Some of Lex's classmates and a few of the teachers he had not yet intimidated left food outside the laboratory door. Clark Kent, the only student that the Smallville High faculty trusted not to copy answers that were often more accurate than teachers' answer keys, got the job of leaving Lex's tests and homework in the laboratory mail slot. Some days the food was gone in the morning, but it generally remained. Twice during the two weeks the accumulated assignment pages were tugged in through the mail slot. The next morning, both times, they were in a neat pile, correct and completed, on the ground outside under a basket of rotted fruit. No one ever saw the door open, not ever. Even Superboy had no idea what was going on inside. He had lined the walls and venetian blinds with thin lead sheeting.

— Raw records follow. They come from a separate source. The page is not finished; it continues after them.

Lemma use_after_destroy_is_undefined_witness :
  exists w1,
    xmlSecBufferedDestroy heldWorld = Returns w1 /\
    xmlSecBufferedTransformFlush w1 = Undefined /\
    xmlSecBufferedDestroy w1 = Undefined.
Proof.
  destruct (use_after_destroy_is_undefined heldWorld (bytesAB ++ bytesCD))
    as (w1 & Hd & _ & Hnext & _ & Hd2); try reflexivity.
  destruct Hnext as [_ Hf]; [discriminate|].
  exists w1. repeat split; assumption.
Defined.
(** X10.  With one of the three filter types asked for and lights in the
    selection, [linkLightFilterToLights] answers [None] and links every
    filter it uses to every selected light: the selected filters of the
    type, or one node of the type that it creates when none is selected.
    Afterwards each of them, or its transform, is among the inputs of each
    of the lights.  No connection of the scene is removed or replaced, and
    every connection added goes from one of these filters to one of these
    lights. *)
Theorem linkLightFilterToLights_links self filter_ w lights filters :
  filter_ ∈ ["aiLightDecay"; "aiLightBlocker"; "aiGobo"] →
  sort_selection self w filter_ (selection w) [] [] = Return (lights, filters) →
  lights ≠ [] →
  (linkLightFilterToLights self filter_ w).1 = Return None
  ∧ ∃ used,
      (filters ≠ [] → used = filters)
      ∧ (filters = [] →
         ∃ f, used = [f] ∧ nodes (linkLightFilterToLights self filter_ w).2 !! f = Some filter_)
      ∧ aiFilters w ⊆ aiFilters (linkLightFilterToLights self filter_ w).2
      ∧ (∀ l i f, aiFilters (linkLightFilterToLights self filter_ w).2 !! (l, i) = Some f →
                  aiFilters w !! (l, i) = Some f ∨ (l ∈ lights ∧ f ∈ used))
      ∧ (∀ f l, f ∈ used → l ∈ lights →
                f ∈ inputs (linkLightFilterToLights self filter_ w).2 l
                ∨ default f (parents w !! f) ∈ inputs (linkLightFilterToLights self filter_ w).2 l)
      ∧ log (linkLightFilterToLights self filter_ w).2
        = log w ++ [(INFO, "filter : " +:+ show_list used +:+ " ")].
Proof.
  intros Hf Hsort Hne.
  assert (sort_selection self (opened w) filter_ (selection (opened w)) [] []
          = Return (lights, filters)) as Hsort'.
  { rewrite opened_selection, <- Hsort.
    apply sort_selection_scene; [apply opened_nodes|apply opened_shapes]. }
  destruct (linkLightFilterToLights_body_links self filter_ (opened w) lights filters
              Hf Hsort' Hne) as (used & w' & R & U1 & U2 & S & A & I & L).
  unfold linkLightFilterToLights. rewrite wrapperUndoChunck_run, R. cbn [fst snd].
  split; [done|]. exists used.
  assert (∀ x l, x ∈ inputs (closed w') l ↔ x ∈ inputs w' l) as Hin.
  { intros x l. by rewrite !elem_of_inputs, closed_aiFilters, closed_otherInputs. }
  rewrite closed_nodes, closed_aiFilters, closed_log.
  rewrite opened_aiFilters in S, A. rewrite opened_parents in I. rewrite opened_log in L.
  split; [done|]. split; [done|]. split; [done|]. split; [done|]. split; [|done].
  intros f l Hf' Hl. rewrite !Hin. by apply I.
Qed.
Lemma C2_witness :
  (forall k req, exists r, always (resp 500 None) k req = Responded r /\ status_code r = 500) /\
  (2 <= 2)%nat /\
  (let r := lookup_run (always (resp 500 None)) "http://ironic" 2 JNull 3 1 in
   run_calls r = 2%nat /\ run_sleeps r = [2] /\ intervals (run_state r) = [1; 2] /\
   total_time (run_state r) = 2 /\ total_time (run_state r) + 2 * 2 > 3 /\
   lookup_node (always (resp 500 None)) "http://ironic" 2 JNull 3 1
   = PyRaise (LookupNodeError lookup_error_msg)).
Proof.
  assert (H : forall k req, exists r, always (resp 500 None) k req = Responded r /\ status_code r = 500)
    by (intros k req; eexists; split; reflexivity).
  split; [exact H|]. split; [lia|].
  apply (C2_scenario_B_amended (always (resp 500 None)) "http://ironic" JNull 2 H). lia.
Defined.

(** C3 (failures never escape the loop body), evaluated where it fails: a
    200 response whose body decodes to a JSON number makes
    ['node' not in content] raise TypeError, which leaves [_do_lookup]
    instead of becoming a retry, ends the looping call and is raised by
    [lookup_node]. *)
Theorem C3_non_object_body_escapes :
  (forall api_url k hw timeout st,
     _do_lookup (always (resp 200 (Some (JNum 5)))) api_url k hw timeout st
     = (Raised TypeError, st, [])) /\
  lookup_node (always (resp 200 (Some (JNum 5)))) "http://ironic" 10 JNull 60 1
  = PyRaise TypeError.
Proof.
  split; [|vm_compute; reflexivity].
  intros api_url k hw timeout st. reflexivity.
Qed.

Definition string_node_body : json :=
  JObj [("node", JStr "uuid"); ("heartbeat_timeout", JNum 300)].

(** C6 (a body without node.uuid is never a success), evaluated where it
    fails: in [{"node": "uuid", "heartbeat_timeout": 300}] the node is a
    string, without a uuid field, but ['uuid' in content['node']] is a
    substring test that holds, so the 200 response is accepted and
    [lookup_node] returns this body. *)
Theorem C6_string_node_accepted :
  (forall api_url k hw timeout st,
     _do_lookup (always (resp 200 (Some string_node_body))) api_url k hw timeout st
     = (Raised (LoopingCallDone string_node_body), st, [])) /\
  lookup_node (always (resp 200 (Some string_node_body))) "http://ironic" 10 JNull 60 1
  = PyReturn string_node_body.
Proof.
  split; [|vm_compute; reflexivity].
  intros api_url k hw timeout st. reflexivity.
Qed.

(** ** heartbeat *)

Definition heartbeat_request (api_url uuid : string) (advertise_address : string * Z) : request :=
  mk_request "POST" (String.append api_url (heartbeat_path uuid))
    (Some (JObj [("agent_url", JStr (_get_agent_url advertise_address))])).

For three weeks Lex was very like a mystical medieval hermit living in a cave.

Tabletop Games

  • In Genius: The Transgression Geniuses are known to do this, but there's no actual rules for it.
  • The Lunar Exalted have this as a power in the shape of Inevitable Genius Insight.

Video Games

  • Dwarf Fortress: In this game, your dorfs will sometimes be taken by a 'strange mood', which will cause them to find a workshop, kick out whoever's using it, and lock themselves up in it. They will then start either yelling, mumbling, or drawing the materials they want, unless they're psychotically depressed, in which case they'll either steal a corpse or kill a dwarf and use his remains to make their project. The will never leave for food, booze, or rest. If you get them all the materials they want, they'll create a valuable artifact and instantly gain legendary experience in the field of whatever they were making (with the exception of one mood). Failure to get them the materials, however, will cause the dorf to slip into incurable insanity and invariably die (and in the case of one flavor of insanity, try to take your other dwarves down with them).

Web Comics

  • El Goonish Shive. The first three panels of this strip with Tedd in full Mad Scientist mode. Note the Scary Shiny Glasses.
    • This is also the focus of the "One Way Road" arc. Only it's referred to as "Obsessive geek overdrive mode."
  • Girl Genius is the Trope Namer. When Sparks retreat advance to their Madness Place, amazing things can happen.
    • Note: Amazing things may or may not include rebuilding a glider in mid flight, building an escape machine in your sleep, and killing and reanimating yourself and your boyfriends to cure one of them of a disease. Also, disassembling one's own vehicle (to assemble an oversized weapon) while being inside it and chased across the rooftops (she did have a good plan for replacement, but they were lucky to not be killed when it finally fell apart), while all the way in "I can crush these pitiful insects" stage. Or whatever Agatha did with those sandwiches.
  • A Miracle of Science has this happen fairly often to SRMD sufferers, often after they get caught (though fortunately the symptoms are pretty predictable at that stage).

Web Original

  • In The Dr. Steel Show, Episode 2, Doctor Steel seems to be going to this place as his robotic toy creation begins to work and walk around. At least until he runs out of quarters...
  • In the Whateley Universe, Devisers (Mad Scientist types) have a penchant for going into their Madness Place every now and then. It's so prevalent amongst those portions of the student body that the cafeteria even offers 'Deviser Specials', comprised of finger food and other offerings edible on the fly.

Western Animation

  • Gear from Static Shock has a tendency to go into one of these and come out with a whole bunch of high tech gadgets.

Real Life

  • Nikola Tesla had this in Real Life. Then again, it makes sense for him, as he invented codified the trope of Mad Scientist.
  • Henry Cavendish was apparently never able to leave this state due to (at a bare minimum) crippling shyness. As a child he supposedly locked himself in a room and derived all of Euclid's laws by hand. He ended up doing important work in just about every field of physics (including ones that didn't yet exist) as an adult but never published any of it.